↓

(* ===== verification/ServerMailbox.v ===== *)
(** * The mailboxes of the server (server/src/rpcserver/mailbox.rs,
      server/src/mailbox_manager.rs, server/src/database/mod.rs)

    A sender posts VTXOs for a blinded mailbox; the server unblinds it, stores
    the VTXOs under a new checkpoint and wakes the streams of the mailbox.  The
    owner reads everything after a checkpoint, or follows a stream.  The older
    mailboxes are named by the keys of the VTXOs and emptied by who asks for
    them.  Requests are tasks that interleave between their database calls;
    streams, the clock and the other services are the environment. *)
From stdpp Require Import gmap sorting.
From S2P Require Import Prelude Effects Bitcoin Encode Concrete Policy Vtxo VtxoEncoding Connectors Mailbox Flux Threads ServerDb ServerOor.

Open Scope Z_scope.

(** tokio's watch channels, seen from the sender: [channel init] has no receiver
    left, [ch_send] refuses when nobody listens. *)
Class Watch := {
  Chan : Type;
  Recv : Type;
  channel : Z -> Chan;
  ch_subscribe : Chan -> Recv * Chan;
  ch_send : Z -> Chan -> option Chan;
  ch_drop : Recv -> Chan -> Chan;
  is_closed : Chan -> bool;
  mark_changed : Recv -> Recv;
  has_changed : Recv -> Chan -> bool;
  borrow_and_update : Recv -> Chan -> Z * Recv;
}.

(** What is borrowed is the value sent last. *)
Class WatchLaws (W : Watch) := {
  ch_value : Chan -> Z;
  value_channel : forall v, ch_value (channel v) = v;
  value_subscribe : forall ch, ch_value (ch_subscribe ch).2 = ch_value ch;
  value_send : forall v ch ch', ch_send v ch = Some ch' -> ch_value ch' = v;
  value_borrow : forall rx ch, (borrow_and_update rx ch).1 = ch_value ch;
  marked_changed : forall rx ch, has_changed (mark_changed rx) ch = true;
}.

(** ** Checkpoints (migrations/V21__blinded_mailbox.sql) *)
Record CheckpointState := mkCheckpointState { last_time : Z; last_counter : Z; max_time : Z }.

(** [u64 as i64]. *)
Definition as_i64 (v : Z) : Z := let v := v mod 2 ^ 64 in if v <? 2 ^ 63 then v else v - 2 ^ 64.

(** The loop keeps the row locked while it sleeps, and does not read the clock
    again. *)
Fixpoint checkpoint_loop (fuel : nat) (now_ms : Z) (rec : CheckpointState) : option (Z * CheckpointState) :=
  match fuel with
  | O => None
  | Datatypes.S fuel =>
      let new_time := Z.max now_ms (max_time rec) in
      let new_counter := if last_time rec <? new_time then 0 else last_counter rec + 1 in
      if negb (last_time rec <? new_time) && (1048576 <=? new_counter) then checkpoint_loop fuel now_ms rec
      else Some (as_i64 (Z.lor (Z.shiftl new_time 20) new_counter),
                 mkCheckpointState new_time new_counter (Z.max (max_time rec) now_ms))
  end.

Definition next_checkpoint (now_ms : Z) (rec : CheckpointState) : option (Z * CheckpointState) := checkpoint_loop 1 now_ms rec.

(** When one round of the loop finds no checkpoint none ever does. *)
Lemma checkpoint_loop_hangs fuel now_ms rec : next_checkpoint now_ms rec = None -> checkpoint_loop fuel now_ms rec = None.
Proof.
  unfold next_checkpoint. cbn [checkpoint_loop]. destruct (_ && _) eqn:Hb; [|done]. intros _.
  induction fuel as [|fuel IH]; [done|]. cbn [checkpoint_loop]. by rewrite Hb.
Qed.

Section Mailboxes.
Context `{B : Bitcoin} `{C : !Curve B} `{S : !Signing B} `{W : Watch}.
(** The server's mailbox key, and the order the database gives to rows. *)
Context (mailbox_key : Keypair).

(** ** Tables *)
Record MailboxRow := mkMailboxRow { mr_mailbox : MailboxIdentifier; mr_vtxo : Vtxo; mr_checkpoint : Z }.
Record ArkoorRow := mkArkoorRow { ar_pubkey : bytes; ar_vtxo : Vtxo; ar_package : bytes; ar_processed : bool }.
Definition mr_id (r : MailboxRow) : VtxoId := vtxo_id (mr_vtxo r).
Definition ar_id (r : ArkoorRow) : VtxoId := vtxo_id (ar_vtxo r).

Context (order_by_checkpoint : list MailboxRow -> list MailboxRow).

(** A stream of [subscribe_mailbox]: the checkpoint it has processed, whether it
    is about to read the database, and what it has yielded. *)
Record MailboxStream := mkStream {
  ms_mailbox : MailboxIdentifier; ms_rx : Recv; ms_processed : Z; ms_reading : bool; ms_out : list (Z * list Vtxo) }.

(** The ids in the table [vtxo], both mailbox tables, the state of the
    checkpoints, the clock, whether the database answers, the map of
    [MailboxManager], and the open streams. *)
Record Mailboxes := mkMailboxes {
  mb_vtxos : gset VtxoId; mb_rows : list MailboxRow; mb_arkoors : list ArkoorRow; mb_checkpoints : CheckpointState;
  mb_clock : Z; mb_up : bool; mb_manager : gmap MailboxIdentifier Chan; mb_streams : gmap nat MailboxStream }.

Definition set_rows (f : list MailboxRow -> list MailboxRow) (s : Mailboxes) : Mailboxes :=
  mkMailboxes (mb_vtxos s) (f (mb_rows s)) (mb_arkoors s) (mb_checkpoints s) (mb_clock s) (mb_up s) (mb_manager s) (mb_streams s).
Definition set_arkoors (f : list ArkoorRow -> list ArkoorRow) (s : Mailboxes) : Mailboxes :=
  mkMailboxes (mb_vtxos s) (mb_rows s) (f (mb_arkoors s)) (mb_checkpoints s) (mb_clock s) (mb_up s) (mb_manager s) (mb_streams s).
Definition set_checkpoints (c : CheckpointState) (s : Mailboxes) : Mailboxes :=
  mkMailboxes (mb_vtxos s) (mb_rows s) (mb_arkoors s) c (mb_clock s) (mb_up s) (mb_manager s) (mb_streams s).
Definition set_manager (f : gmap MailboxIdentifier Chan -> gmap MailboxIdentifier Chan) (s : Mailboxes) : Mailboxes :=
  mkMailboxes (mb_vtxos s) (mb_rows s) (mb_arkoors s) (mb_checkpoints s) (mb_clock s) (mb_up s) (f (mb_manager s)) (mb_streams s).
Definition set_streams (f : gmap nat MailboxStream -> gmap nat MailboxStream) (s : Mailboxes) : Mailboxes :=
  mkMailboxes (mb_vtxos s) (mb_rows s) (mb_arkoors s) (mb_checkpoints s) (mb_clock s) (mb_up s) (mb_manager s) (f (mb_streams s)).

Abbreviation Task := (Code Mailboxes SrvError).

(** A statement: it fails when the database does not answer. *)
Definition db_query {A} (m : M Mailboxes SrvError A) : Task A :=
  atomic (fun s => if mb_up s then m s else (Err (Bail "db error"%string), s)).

↑

#### Instructions to follow
Print every record exactly as written.

#### Solved exercise
(* ===== verification/ServerMailbox.v ===== *)
(** * The mailboxes of the server (server/src/rpcserver/mailbox.rs,
      server/src/mailbox_manager.rs, server/src/database/mod.rs)

    A sender posts VTXOs for a blinded mailbox; the server unblinds it, stores
    the VTXOs under a new checkpoint and wakes the streams of the mailbox.  The
    owner reads everything after a checkpoint, or follows a stream.  The older
    mailboxes are named by the keys of the VTXOs and emptied by who asks for
    them.  Requests are tasks that interleave between their database calls;
    streams, the clock and the other services are the environment. *)
From stdpp Require Import gmap sorting.
From S2P Require Import Prelude Effects Bitcoin Encode Concrete Policy Vtxo VtxoEncoding Connectors Mailbox Flux Threads ServerDb ServerOor.

Open Scope Z_scope.

(** tokio's watch channels, seen from the sender: [channel init] has no receiver
    left, [ch_send] refuses when nobody listens. *)
Class Watch := {
  Chan : Type;
  Recv : Type;
  channel : Z -> Chan;
  ch_subscribe : Chan -> Recv * Chan;
  ch_send : Z -> Chan -> option Chan;
  ch_drop : Recv -> Chan -> Chan;
  is_closed : Chan -> bool;
  mark_changed : Recv -> Recv;
  has_changed : Recv -> Chan -> bool;
  borrow_and_update : Recv -> Chan -> Z * Recv;
}.

(** What is borrowed is the value sent last. *)
Class WatchLaws (W : Watch) := {
  ch_value : Chan -> Z;
  value_channel : forall v, ch_value (channel v) = v;
  value_subscribe : forall ch, ch_value (ch_subscribe ch).2 = ch_value ch;
  value_send : forall v ch ch', ch_send v ch = Some ch' -> ch_value ch' = v;
  value_borrow : forall rx ch, (borrow_and_update rx ch).1 = ch_value ch;
  marked_changed : forall rx ch, has_changed (mark_changed rx) ch = true;
}.

(** ** Checkpoints (migrations/V21__blinded_mailbox.sql) *)
Record CheckpointState := mkCheckpointState { last_time : Z; last_counter : Z; max_time : Z }.

(** [u64 as i64]. *)
Definition as_i64 (v : Z) : Z := let v := v mod 2 ^ 64 in if v <? 2 ^ 63 then v else v - 2 ^ 64.

(** The loop keeps the row locked while it sleeps, and does not read the clock
    again. *)
Fixpoint checkpoint_loop (fuel : nat) (now_ms : Z) (rec : CheckpointState) : option (Z * CheckpointState) :=
  match fuel with
  | O => None
  | Datatypes.S fuel =>
      let new_time := Z.max now_ms (max_time rec) in
      let new_counter := if last_time rec <? new_time then 0 else last_counter rec + 1 in
      if negb (last_time rec <? new_time) && (1048576 <=? new_counter) then checkpoint_loop fuel now_ms rec
      else Some (as_i64 (Z.lor (Z.shiftl new_time 20) new_counter),
                 mkCheckpointState new_time new_counter (Z.max (max_time rec) now_ms))
  end.

Definition next_checkpoint (now_ms : Z) (rec : CheckpointState) : option (Z * CheckpointState) := checkpoint_loop 1 now_ms rec.

(** When one round of the loop finds no checkpoint none ever does. *)
Lemma checkpoint_loop_hangs fuel now_ms rec : next_checkpoint now_ms rec = None -> checkpoint_loop fuel now_ms rec = None.
Proof.
  unfold next_checkpoint. cbn [checkpoint_loop]. destruct (_ && _) eqn:Hb; [|done]. intros _.
  induction fuel as [|fuel IH]; [done|]. cbn [checkpoint_loop]. by rewrite Hb.
Qed.

Section Mailboxes.
Context `{B : Bitcoin} `{C : !Curve B} `{S : !Signing B} `{W : Watch}.
(** The server's mailbox key, and the order the database gives to rows. *)
Context (mailbox_key : Keypair).

(** ** Tables *)
Record MailboxRow := mkMailboxRow { mr_mailbox : MailboxIdentifier; mr_vtxo : Vtxo; mr_checkpoint : Z }.
Record ArkoorRow := mkArkoorRow { ar_pubkey : bytes; ar_vtxo : Vtxo; ar_package : bytes; ar_processed : bool }.
Definition mr_id (r : MailboxRow) : VtxoId := vtxo_id (mr_vtxo r).
Definition ar_id (r : ArkoorRow) : VtxoId := vtxo_id (ar_vtxo r).

Context (order_by_checkpoint : list MailboxRow -> list MailboxRow).

(** A stream of [subscribe_mailbox]: the checkpoint it has processed, whether it
    is about to read the database, and what it has yielded. *)
Record MailboxStream := mkStream {
  ms_mailbox : MailboxIdentifier; ms_rx : Recv; ms_processed : Z; ms_reading : bool; ms_out : list (Z * list Vtxo) }.

(** The ids in the table [vtxo], both mailbox tables, the state of the
    checkpoints, the clock, whether the database answers, the map of
    [MailboxManager], and the open streams. *)
Record Mailboxes := mkMailboxes {
  mb_vtxos : gset VtxoId; mb_rows : list MailboxRow; mb_arkoors : list ArkoorRow; mb_checkpoints : CheckpointState;
  mb_clock : Z; mb_up : bool; mb_manager : gmap MailboxIdentifier Chan; mb_streams : gmap nat MailboxStream }.

Definition set_rows (f : list MailboxRow -> list MailboxRow) (s : Mailboxes) : Mailboxes :=
  mkMailboxes (mb_vtxos s) (f (mb_rows s)) (mb_arkoors s) (mb_checkpoints s) (mb_clock s) (mb_up s) (mb_manager s) (mb_streams s).
Definition set_arkoors (f : list ArkoorRow -> list ArkoorRow) (s : Mailboxes) : Mailboxes :=
  mkMailboxes (mb_vtxos s) (mb_rows s) (f (mb_arkoors s)) (mb_checkpoints s) (mb_clock s) (mb_up s) (mb_manager s) (mb_streams s).
Definition set_checkpoints (c : CheckpointState) (s : Mailboxes) : Mailboxes :=
  mkMailboxes (mb_vtxos s) (mb_rows s) (mb_arkoors s) c (mb_clock s) (mb_up s) (mb_manager s) (mb_streams s).
Definition set_manager (f : gmap MailboxIdentifier Chan -> gmap MailboxIdentifier Chan) (s : Mailboxes) : Mailboxes :=
  mkMailboxes (mb_vtxos s) (mb_rows s) (mb_arkoors s) (mb_checkpoints s) (mb_clock s) (mb_up s) (f (mb_manager s)) (mb_streams s).
Definition set_streams (f : gmap nat MailboxStream -> gmap nat MailboxStream) (s : Mailboxes) : Mailboxes :=
  mkMailboxes (mb_vtxos s) (mb_rows s) (mb_arkoors s) (mb_checkpoints s) (mb_clock s) (mb_up s) (mb_manager s) (f (mb_streams s)).

Abbreviation Task := (Code Mailboxes SrvError).

(** A statement: it fails when the database does not answer. *)
Definition db_query {A} (m : M Mailboxes SrvError A) : Task A :=
  atomic (fun s => if mb_up s then m s else (Err (Bail "db error"%string), s)).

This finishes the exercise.